La sustentabilidad es un tema que se ha tomado la agenda de la industria acuícola chilena. Hoy, estas actividades están empeñadas en avanzar hacia una operación más sostenible, en línea con las necesidades y tendencias del mundo actual. Una consultora especializada en temas de medio ambiente, sostenibilidad y mejora continua es Greenticket, la cual ha trabajado con casi el 80% de las empresas productoras de salmónidos que operan en el país, así como con centros de investigación y organismos públicos y privados relacionados con el sector.

Greenticket presta servicios en las áreas de: articulación territorial, estrategias de cambio climático y  huella de carbono, eficiencia energética, manejo de residuos, educación, márketing y difusión, medición de huella hídrica y análisis del ciclo de vida de producto.

En conversaciones con AQUA, Cristian Andler, encargado de cambio climático de Greenticket, y Nicolas Benko, encargado de economía circular de la compañía, entregaron pautas sobre cómo es posible, con la asesoría necesaria, tener una actividad más limpia y responsable social y ambientalmente.

En términos de reducción de la huella de carbono en la salmonicultura, Cristian Andler comentó que “la  industria del salmón en Chile ha entendido que sin sustentabilidad no hay crecimiento y es por eso que en los últimos años hemos visto un gran número de iniciativas y hechos claros que demuestran el interés en esta materia, como el reciente Acuerdo de Producción Limpia firmado por SalmonChile que tiene como foco el cambio climático y la economía circular. También muchas de las empresas del sector ya están trabajando en medir y reducir su huella de CO2”.

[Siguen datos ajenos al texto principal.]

(** From place [n] on, what is in order is delivered; the first place not delivered is not held. *)
Lemma drain_spec a so l : forall n fl st s ls, open_so st so s (map sg_m l ++ ls) -> Forall (piece a (smb st)) l -> apart a l ->
  Forall (fun q => n <= place a q) l -> a <= n <= a + WIN -> (fl <> 0 -> n = E) ->
  exists n' l' fl' st' s', tcp_drain mbutl so l fl (u32 n) st = Ok (fl', l', u32 n', st') /\ open_so st' so s' (map sg_m l' ++ ls) /\
    same_content (smb st) (smb st') (map sg_m l' ++ ls) /\ unread st' s' = unread st s ++ (Byte <$> slice D n (n' - n)) /\
    n <= n' <= a + WIN /\ (n = n' \/ n' <= E) /\ Forall (piece a (smb st')) l' /\ apart a l' /\ Forall (fun q => n' < place a q) l' /\
    (forall o, n <= o -> holds a l o <-> o < n' \/ holds a l' o) /\ (fl' <> 0 -> n' = E) /\ l' `suffix_of` l.
Proof.
  induction l as [|q l IH]; intros n fl st s ls Ho Hp Ha Hn Hna Hfl; cbn [tcp_drain].
  { exists n, [], fl, st, s. rewrite Z.sub_diag. split_and!; try done; [by rewrite app_nil_r|lia..|by left|]. intros o Hon. split; [intros Hx; by apply Exists_nil in Hx|].
    intros [?|Hx]; [lia|by apply Exists_nil in Hx]. }
  pose proof Hp as [Hq Hpl]%Forall_cons. apply StronglySorted_inv in Ha as [Ha Hs]. apply Forall_cons in Hn as [Hnq Hnl].
  pose proof (pc_in _ _ _ _ _ Hq) as Hin. pose proof (pc_len _ _ _ _ _ Hq) as Hlen. cbn [sq_lo sq_hi tcp_space] in Hin.
  rewrite (pc_at _ _ _ _ _ Hq). cbn [sq_at tcp_space].
  destruct (Z.eqb_spec (u32 (place a q)) (u32 n)) as [Heq|Hne].
  - assert (place a q = n) as Epn.
    { pose proof (sq_pl_at (SeqSpace := tcp_space a) (place a q) ltac:(cbn [sq_lo sq_hi tcp_space]; unfold Reass.stop in Hin; lia)) as P1.
      pose proof (sq_pl_at (SeqSpace := tcp_space a) n ltac:(cbn [sq_lo sq_hi tcp_space]; lia)) as P2.
      cbn [sq_at tcp_space] in P1, P2. rewrite Heq in P1. by rewrite <- P1, P2. }
    destruct (give_spec st so s (sg_m q) (map sg_m l ++ ls) Ho) as (st1 & s1 & -> & Ho1 & Hsc & Eu & _). kstep.
    change (adv (u32 n) (sg_len q)) with (u32 (u32 n + sg_len q)). rewrite u32_add_l.
    assert (stop a q = n + sg_len q) as Est by (unfold Reass.stop; lia).
    destruct (IH (n + sg_len q) (Z.land (sg_flag q) TH_FIN) st1 s1 ls) as (n' & l' & fl' & st' & s' & -> & V1 & V2 & V3 & V4 & V5 & V6 & V7 & V8 & V9 & V10 & V11); try done.
    { by eapply pieces_same2. }
    { eapply Forall_impl; [exact Hs|]. cbn beta. intros t. by rewrite Est. }
    { lia. }
    { intros Hf. rewrite <- Est. apply (pc_ends _ _ _ _ _ Hq). unfold has. by apply negb_true_iff, Z.eqb_neq. }
    exists n', l', fl', st', s'. split_and!; try done; [| |lia|lia|lia| |by apply suffix_cons_r].
    + intros m Hm. rewrite V2 by done. apply Hsc. destruct V11 as [l1 ->]. rewrite map_app, !elem_of_app in *. tauto.
    + rewrite V3, Eu, (pc_data _ _ _ _ _ Hq), <- app_assoc, <- fmap_app, Epn. do 2 f_equal. rewrite <- slice_app by lia. f_equal. lia.
    + intros o Hon. rewrite holds_cons. unfold has_place. rewrite Epn, Est. destruct (decide (o < n + sg_len q)).
      * split; [intros _; left; lia|intros _; left; lia].
      * rewrite V9 by lia. tauto || (split; [intros [?|?]; [lia|done]|by right]).
  - exists n, (q :: l), fl, st, s. rewrite Z.sub_diag. assert (n < place a q) as Hlt by (assert (n <> place a q) by congruence; lia).
    split_and!; try done; [by rewrite app_nil_r|lia..|by left|by constructor| |].
    + constructor; [done|]. eapply Forall_impl; [exact Hs|]. cbn beta. unfold Reass.stop. intros t Ht. lia.
    + intros o Hon. split; [by right|]. intros [?|?]; [lia|done].
Qed.
(** *** tcp_reass *)

(** A change of the chains [l1] alone, to chains [l2], leaves the buffer and [ls] as they are. *)
Lemma held_swap mb mb' sb l1 l2 ls : held_by mb sb (l1 ++ ls) -> owned mb (sb_mb sb ++ concat ls) l1 /\
  (owned mb' (sb_mb sb ++ concat ls) l2 -> within mbutl l1 mb mb' ->
   held_by mb' sb (l2 ++ ls) /\ stream mb' (sb_mb sb) = stream mb (sb_mb sb) /\ same_content mb mb' ls).
Proof.
  clear nfsd alive D E Hbase. intros [[[Hsb Hcnt] Hhi] (Hw & Hc & Hp & [Hh1 Hhl]%Forall_app)]. rewrite concat_app in Hc, Hp.
  assert (forall l, (sb_mb sb ++ concat ls) ++ concat l ≡ₚ sb_mb sb ++ concat (l ++ ls)) as Hperm.
  { intros l. rewrite concat_app, <- app_assoc. by rewrite (Permutation_app_comm (concat ls)). }
  split. { split_and!; [done| |intros a x Ha; apply Hp, elem_of_app; by left|done]. eapply chain_perm; [|exact Hc]. by rewrite <- concat_app, Hperm. }
  intros (Hw' & Hc' & Hp' & Hh2) Hk. pose proof (chain_perm _ _ _ _ (Hperm l2) Hc') as Hc2.
  destruct (chain_in mbutl mb [] [sb_mb sb; concat ls; concat l1] (sb_mb sb)) as [_ _].
  { cbn. rewrite app_nil_r. eapply chain_perm; [|exact Hc]. by rewrite (Permutation_app_comm (concat l1)). } { set_solver. }
  assert (forall a, a ∈ sb_mb sb \/ a ∈ concat ls -> a ∉ concat l1) as Hout.
  { intros a Ha Hin. destruct Hc as [(_ & N2 & (_ & N4 & _)%NoDup_app)%NoDup_app _]. destruct Ha as [Ha|Ha]; [apply (N2 a Ha), elem_of_app; by left|by apply (N4 a)]. }
  assert (chain mbutl mb (concat ls)) as Hcl.
  { destruct Hc as [(_ & _ & (_ & _ & N3)%NoDup_app)%NoDup_app Hu]. split; [done|]. intros a Ha. apply Hu. rewrite !elem_of_app. auto. }
  destruct (kept_stream mbutl _ _ _ _ Hk Hsb) as (Hsb' & E1 & E2 & E3); [auto|].
  split_and!; [|done|].
  - split; [split; [split; [done|unfold counted; by rewrite E2, E3]|done]|]. destruct (kept_owned mbutl _ mb mb' [] ls Hk Hw' Hcl) as [(_ & _ & _ & Hhl') _]; [intros b y Hb; apply Hp, elem_of_app; by right|done|auto|].
    split_and!; [done..| |by apply Forall_app]. rewrite concat_app. intros a x [Ha|Ha]%elem_of_app Hu; [by apply (Hp' a)|].
    apply (kept_plain mbutl _ _ _ (concat ls) Hk Hcl) with (a := a); [|auto|done|done]. intros b y Hb. apply Hp, elem_of_app. by right.
  - destruct (kept_owned mbutl _ mb mb' [] ls Hk Hw' Hcl) as [_ Hs]; [|done|auto|intros m Hm; apply Hs; by right].
    intros b y Hb. apply Hp, elem_of_app. by right.
Qed.

(** A connection that has received the stream up to place [n]: nothing queued begins before [n], or at [n] unless [b]. *)
Record rcv_ok (b : bool) (n : Z) (tp : tcpcb) st (so : Z) (s : socket) (ls : list (list Z)) : Prop := {
  rk_nxt : rcv_nxt tp = u32 n;
  rk_so : open_so st so s (map sg_m (seg_q tp) ++ ls);
  rk_q : Forall (piece n (smb st)) (seg_q tp);
  rk_apart : apart n (seg_q tp);
  rk_gap : b = true -> Forall (fun q => n < place n q) (seg_q tp)
}.

(** From [n] to [n'] the stream has been delivered, [n'] being the first place not held. *)
Definition advanced (n n' : Z) (tp tp' : tcpcb) st st' (so : Z) (s s' : socket) (ls : list (list Z)) : Prop :=
  n <= n' /\ (n = n' \/ n' <= E) /\ rcv_ok true n' tp' st' so s' ls /\ unread st' s' = unread st s ++ (Byte <$> slice D n (n' - n)) /\
  same_content (smb st) (smb st') ls /\ tp' = set_rcvnxt n' (set_segq (seg_q tp') tp).

Lemma pieces_ge n mb l : Forall (piece n mb) l -> Forall (fun q => n <= place n q) l.
Proof. intros Hp. eapply Forall_impl; [exact Hp|]. intros q Hq. apply (pc_in _ _ _ _ _ Hq). Qed.

Lemma present_spec n tp st so s ls : rcv_ok false n tp st so s ls -> 3 < t_state tp ->
  exists n' fl tp' st' s', tcp_present nfsd alive mbutl so tp st = Ok (fl, tp', st') /\ advanced n n' tp tp' st st' so s s' ls /\
    (forall o, n <= o -> holds n (seg_q tp) o <-> o < n' \/ holds n' (seg_q tp') o) /\ (fl <> 0 -> n' = E).
Proof.
  intros [R1 R2 R3 R4 _] Hst. unfold tcp_present. assert (TCPS_HAVERCVDSYN (t_state tp) = true) as -> by (apply Z.leb_le; unfold TCPS_SYN_RECEIVED; lia).
  assert ((t_state tp =? TCPS_SYN_RECEIVED) = false) as -> by (apply Z.eqb_neq; unfold TCPS_SYN_RECEIVED; lia). cbn [negb andb].
  assert (tp = set_rcvnxt n (set_segq (seg_q tp) tp)) as Etp by (destruct tp; cbn in *; by rewrite R1).
  assert (unread st s = unread st s ++ (Byte <$> slice D n (n - n))) as Eu by (by rewrite Z.sub_diag; cbn; rewrite app_nil_r).
  destruct (seg_q tp) as [|q l] eqn:Eq.
  { exists n, 0, tp, st, s. split; [done|]. split; [|split; [|done]].
    - split_and!; [lia|by left|by split; rewrite ?Eq|done..|by rewrite Eq].
    - rewrite Eq. intros o Ho. split; [by right|]. intros [?|?]; [lia|done]. }
  destruct (Z.eqb_spec (sg_seq q) (rcv_nxt tp)) as [Heq|Hne]; cbn [negb].
  2: { exists n, 0, tp, st, s. rewrite <- Eq in R2, R3, R4. split; [done|]. split; [|split; [|done]].
    - split_and!; [lia|by left|split; [done..|]|done|done|by rewrite Eq]. intros _. rewrite Eq in *. apply Forall_cons in R3 as [Hq _].
      apply StronglySorted_inv in R4 as [_ Hs]. pose proof (pc_at _ _ _ _ _ Hq) as Hat. pose proof (pc_in _ _ _ _ _ Hq) as [Hin _]. pose proof (pc_len _ _ _ _ _ Hq).
      cbn [sq_at sq_lo tcp_space] in Hat, Hin. assert (place n q <> n) by congruence. constructor; [lia|]. eapply Forall_impl; [exact Hs|]. cbn beta.
      unfold Reass.stop. intros t Ht. lia.
    - rewrite Eq. intros o Ho. split; [by right|]. intros [?|?]; [lia|done]. }
  rewrite <- Eq in *. pose proof (pieces_ge _ _ _ R3) as Hge. rewrite R1.
  destruct (drain_spec n so (seg_q tp) n 0 st s ls R2 R3 R4 Hge ltac:(unfold WIN; lia) ltac:(done))
    as (n' & l' & fl' & st1 & s1 & -> & V1 & V2 & V3 & V4 & V5 & V6 & V7 & V8 & V9 & V10 & _). kstep.
  destruct (pieces_move n n' (smb st1) l' V6) as (M1 & M2 & M3 & M4); [eapply Forall_impl; [exact V8|]; cbn beta; lia|lia|].
  assert (Forall (fun q => n' < place n' q) l') as Hgap.
  { rewrite Forall_forall in M4, V8. apply Forall_forall. intros t Ht. rewrite (M4 t Ht). by apply V8. }
  assert (same_content (smb st) (smb st1) ls) as Hsc by (intros m Hm; apply V2, elem_of_app; by right).
  destruct (sowakeup_calm nfsd alive so true st1) as (st2 & E2 & Hcalm); [eexists; apply V1|].
  unfold sorwakeup. rewrite E2. kstep. destruct (open_calm _ _ _ _ _ Hcalm V1) as (s2 & W1 & W2 & W3).
  assert (smb st2 = smb st1) as Em by apply Hcalm.
  assert (u32 (u32 n') = u32 n') as Ew by (unfold wrapu; by rewrite Z.mod_mod).
  exists n', fl', (set_rcvnxt (u32 n') (set_segq l' tp)), st2, s2. split; [done|]. split; [split_and!|split; [|done]].
  - lia.
  - done.
  - split; cbn [seg_q set_rcvnxt set_segq rcv_nxt]; [done..|by rewrite Em|by apply M2|done].
  - by rewrite W2.
  - by rewrite Em.
  - cbn [seg_q set_rcvnxt set_segq]. unfold set_rcvnxt. by rewrite Ew.
  - cbn [seg_q set_rcvnxt set_segq]. intros o Ho. by rewrite M3, V9.
Qed.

Pero, ¿cuáles son las principales recomendaciones para reducir la huella de carbono? El ejecutivo mencionó que “la solución más efectiva a los problemas de sustentabilidad es cambiar a un  patrón de crecimiento donde la huella que se genera por unidad de Producto Interno Bruto (PIB)  sea mucho menor, lo cual se puede lograr con eficiencia energética y el uso de una matriz energética que se desacople del uso de carbón y combustibles fósiles. La clave es trabajar en descarbonizar la matriz energética de las empresas”, manifiesta el consultor.

Respecto de los costos que puede tener implementar tecnologías y sistemas para reducir las emisiones, el profesional comenta que las inversiones no son tan elevadas y que como “la primera medida de mitigación es la eficiencia energética, y esta lo que busca es bajar los consumos de energía, esto siempre tiene como resultado ahorro y disminución de costos en el mediano y largo plazo”.

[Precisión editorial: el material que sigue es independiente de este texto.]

(* ===== verification/Ip.v ===== *)
(** * Fragments of IP datagrams

    The reassembly of [netinet/ip_input.c]: the queues of fragments (ip_reass, ip_freef, ip_slowtimo, ip_drain) and what
    ipintr does around them.  A fragment is its header fields, in host order, and its mbufs; a queue is the mbuf
    of its struct ipq with the fields, and its fragments in order. *)

From S2P Require Import Prelude Flags Rmap Mbuf Reass.
From stdpp Require Import prelude list numbers strings gmap.
From Stdlib Require Import ZArith Lia.

Local Open Scope Z_scope.
Local Open Scope kern_scope.

Definition IP_MF : Z := 0x2000.
Definition IPFRAGTTL : Z := 15.
Definition MT_FTABLE : Z := 11.
Definition IPHDR : Z := 20.

(** Offsets are shorts, compared as ints. *)
Definition ip_seqops : SeqOps := {| gap x y := x - y; adv x n := i16 (x + n) |}.
#[local] Existing Instance ip_seqops.

(** A struct ip, with the mbufs of the packet. *)
Record ippkt := Ippkt { ip_hl : Z; ip_len : Z; ip_id : Z; ip_off : Z; ip_p : Z; ip_src : Z; ip_dst : Z; ip_m : list Z }.
(** A struct ipq, in mbuf [ipq_m]; a fragment is a [seg] of [ip_off], [ip_len] and [ipf_mff]. *)
Record ipqent := Ipq { ipq_m : Z; ipq_ttl : Z; ipq_p : Z; ipq_id : Z; ipq_src : Z; ipq_dst : Z; ipq_frags : list seg }.
Definition set_frags (l : list seg) (q : ipqent) : ipqent := Ipq (ipq_m q) (ipq_ttl q) (ipq_p q) (ipq_id q) (ipq_src q) (ipq_dst q) l.
Definition set_ttl (v : Z) (q : ipqent) : ipqent := Ipq (ipq_m q) (u8 v) (ipq_p q) (ipq_id q) (ipq_src q) (ipq_dst q) (ipq_frags q).

(** [ipq.next .. ipq.prev], and the mbufs. *)
Record ipst (M H : Type) := Ipst { ipqs : list ipqent; ipmb : mbst M H }.
Arguments Ipst {M H}.
Arguments ipqs {M H}.
Arguments ipmb {M H}.

(** "Look for queue of fragments of this datagram." *)
Definition ip_same (ip : ippkt) (q : ipqent) : bool :=
  (ip_id ip =? ipq_id q) && (ip_src ip =? ipq_src q) && (ip_dst ip =? ipq_dst q) && (ip_p ip =? ipq_p q).
Fixpoint ip_find (ip : ippkt) (l : list ipqent) : option nat :=
  match l with
  | [] => None
  | q :: l => if ip_same ip q then Some O else S <$> ip_find ip l
  end.

(** The fragments from offset [next] on without a hole: where they end. *)
Fixpoint ip_scan (l : list seg) (next : Z) : option Z :=
  match l with
  | [] => Some next
  | q :: l => if sg_seq q =? next then ip_scan l (next + sg_len q) else None
  end.

Section Ip.
Context {M H : Type} `{RM : !ResMap M}.
Context (mbutl : Z) (memall : Z -> Z -> bool).
Implicit Type st : ipst M H.

(** m_cat() of the chain and the fragments after the first. *)
Fixpoint ip_concat (m : list Z) (l : list seg) (mb : mbst M H) : res (list Z * mbst M H) :=
  match l with
  | [] => mret (m, mb)
  | q :: l => '(m, mb) ← m_cat mbutl m (sg_m q) mb; ip_concat m l mb
  end.

(** The end of ip_reass(), for queue [i]: the datagram when it is complete: length, addresses, mbufs with the header visible. *)
Definition ip_complete (i : nat) st : res (option (Z * Z * Z * list Z) * ipst M H) :=
  match ipqs st !! i with
  | None => Fault
  | Some fp =>
      match ip_scan (ipq_frags fp) 0, last (ipq_frags fp), ipq_frags fp with
      | Some next, Some q, f :: rest =>
          if negb (sg_flag q =? 0) then mret (None, st)
          else
            match sg_m f with
            | [] => Fault
            | a :: t =>
                '(m, mb) ← m_cat mbutl [a] t (ipmb st);
                '(m, mb) ← ip_concat m rest mb;
                mb ← MFREE mbutl (ipq_m fp) mb;
                x ← get_mb a mb;
                let mb := put_mb a (set_off (set_len x (m_len x + IPHDR)) (m_off x - IPHDR)) mb in
                mret (Some (i16 next, ipq_src fp, ipq_dst fp, m), Ipst (delete i (ipqs st)) mb)
            end
      | _, _, _ => mret (None, st)
      end
  end.

(** ip_reass() of a fragment with [ipf_mff] [mff], for the queue [fp] if there is one. *)
Definition ip_reass (ip : ippkt) (mff : Z) (fp : option nat) st : res (option (Z * Z * Z * list Z) * ipst M H) :=
  match ip_m ip with
  | [] => Fault
  | a :: _ =>
      let hlen := Z.shiftl (ip_hl ip) 2 in
      x ← get_mb a (ipmb st);
      let mb := put_mb a (set_len (set_off x (m_off x + hlen)) (m_len x - hlen)) (ipmb st) in
      let f := Seg (ip_off ip) (ip_len ip) mff (ip_m ip) in
      match fp with
      | None =>
          '(t, mb) ← m_get mbutl memall MT_FTABLE mb;
          match t with
          | None => mb ← m_freem mbutl (ip_m ip) mb; mret (None, Ipst (ipqs st) mb)
          | Some t => ip_complete 0 (Ipst (Ipq t IPFRAGTTL (ip_p ip) (ip_id ip) (ip_src ip) (ip_dst ip) [f] :: ipqs st) mb)
          end
      | Some i =>
          match ipqs st !! i with
          | None => Fault
          | Some q =>
              '(ins, l, mb) ← reass_insert mbutl f (ipq_frags q) mb;
              if (ins : bool) then ip_complete i (Ipst (<[i := set_frags l q]> (ipqs st)) mb) else mret (None, Ipst (ipqs st) mb)
          end
      end
  end.

Fixpoint free_frags (l : list seg) (mb : mbst M H) : res (mbst M H) :=
  match l with
  | [] => mret mb
  | q :: l => mb ← m_freem mbutl (sg_m q) mb; free_frags l mb
  end.
(** ip_freef() of a queue that leaves the list. *)
Definition ip_freef (q : ipqent) (mb : mbst M H) : res (mbst M H) :=
  mb ← free_frags (ipq_frags q) mb; MFREE mbutl (ipq_m q) mb.

(** ipintr from [found] on: what goes to the protocol, length and mbufs. *)
Definition ip_deliver (ip : ippkt) st : res (option (Z * list Z) * ipst M H) :=
  let fp := ip_find ip (ipqs st) in
  let len := i16 (ip_len ip - Z.shiftl (ip_hl ip) 2) in
  let mff := if has (ip_off ip) IP_MF then 1 else 0 in
  let off := i16 (Z.shiftl (ip_off ip) 3) in
  let ip := Ippkt (ip_hl ip) len (ip_id ip) off (ip_p ip) (ip_src ip) (ip_dst ip) (ip_m ip) in
  if negb (mff =? 0) || negb (off =? 0) then
    '(r, st) ← ip_reass ip mff fp st;
    mret (match r with Some (len, _, _, m) => Some (len, m) | None => None end, st)
  else
    match fp with
    | None => mret (Some (len, ip_m ip), st)
    | Some i =>
        match ipqs st !! i with
        | None => Fault
        | Some q => mb ← ip_freef q (ipmb st); mret (Some (len, ip_m ip), Ipst (delete i (ipqs st)) mb)
        end
    end.

(** The queues that are left after a tick. *)
Fixpoint slow_loop (l : list ipqent) (mb : mbst M H) : res (list ipqent * mbst M H) :=
  match l with
  | [] => mret ([], mb)
  | q :: l =>
      let q := set_ttl (ipq_ttl q - 1) q in
      if ipq_ttl q =? 0 then mb ← ip_freef q mb; slow_loop l mb
      else '(l, mb) ← slow_loop l mb; mret (q :: l, mb)
  end.
Definition ip_slowtimo st : res (ipst M H) := '(l, mb) ← slow_loop (ipqs st) (ipmb st); mret (Ipst l mb).

Fixpoint drain_loop (l : list ipqent) (mb : mbst M H) : res (mbst M H) :=
  match l with
  | [] => mret mb
  | q :: l => mb ← ip_freef q mb; drain_loop l mb
  end.
Definition ip_drain st : res (ipst M H) := mb ← drain_loop (ipqs st) (ipmb st); mret (Ipst [] mb).
End Ip.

Greenticket también presta asesoría en economía circular. En ese ámbito, Nicolás Benko comenta que, “como empresa, nos dimos cuenta de que a través de los análisis de ciclo de vida se podrían generar cambios importantes en los modelos productivos y de negocios que pudiesen ser más sustentables y sostenibles en el tiempo”.

“Para esto, primero hay que entender dos principios básicos. El primero, que el modelo de economía lineal conlleva al agotamiento de recursos naturales y la reducción permanente de la capacidad regenerativa de los ecosistemas en donde se desarrollan las actividades económicas y/o productivas, además de la contaminación del aire, agua y suelo con emisiones y residuos. Por ello, hay que iniciar rápidamente la transición a una economía circular, más regenerativa. En segundo lugar, entender que la economía circular no solo es reciclaje, siendo está actividad una de las ultimas alternativas de la economía circular”.

En resumen, según el experto, la transición a una economía circular busca tener un modelo económico que mantenga los productos, componentes y materiales el mayor tiempo posible en los sistemas productivos, preservando su valor y reduciendo el consumo de recursos primarios y combustibles fósiles.

Salmón: Un producto con baja huella de carbono

Según diferentes cálculos, la producción de salmón tendría una huella de carbono más baja en comparación con otras proteínas animales, como cerdo, aves o vacuno. Consultados por este tema, los socios de Greenticket comentaron que “la verdad eso es así. Nos hemos encontrado con varias sorpresas muy buenas. Hace poco tiempo, en una comparación que hicimos, nos dimos cuenta de que el salmón coho, por ejemplo, tiene menor huella de CO2 que una hamburguesa vegana. Esto es una gran oportunidad para el salmón, ya que los consumidores expresan un interés significativo en cambiar sus estilos de vida de manera que se alineen con  la sostenibilidad, cambios que muchas veces son difíciles de lograr”.

Añadieron que “cuando se trata de ser más sostenible, cuanto más fácil se percibe que algo es, más interesadas están las personas en cambiar ese comportamiento. En ese sentido, elegir proteínas con bajo impacto es una de las soluciones”.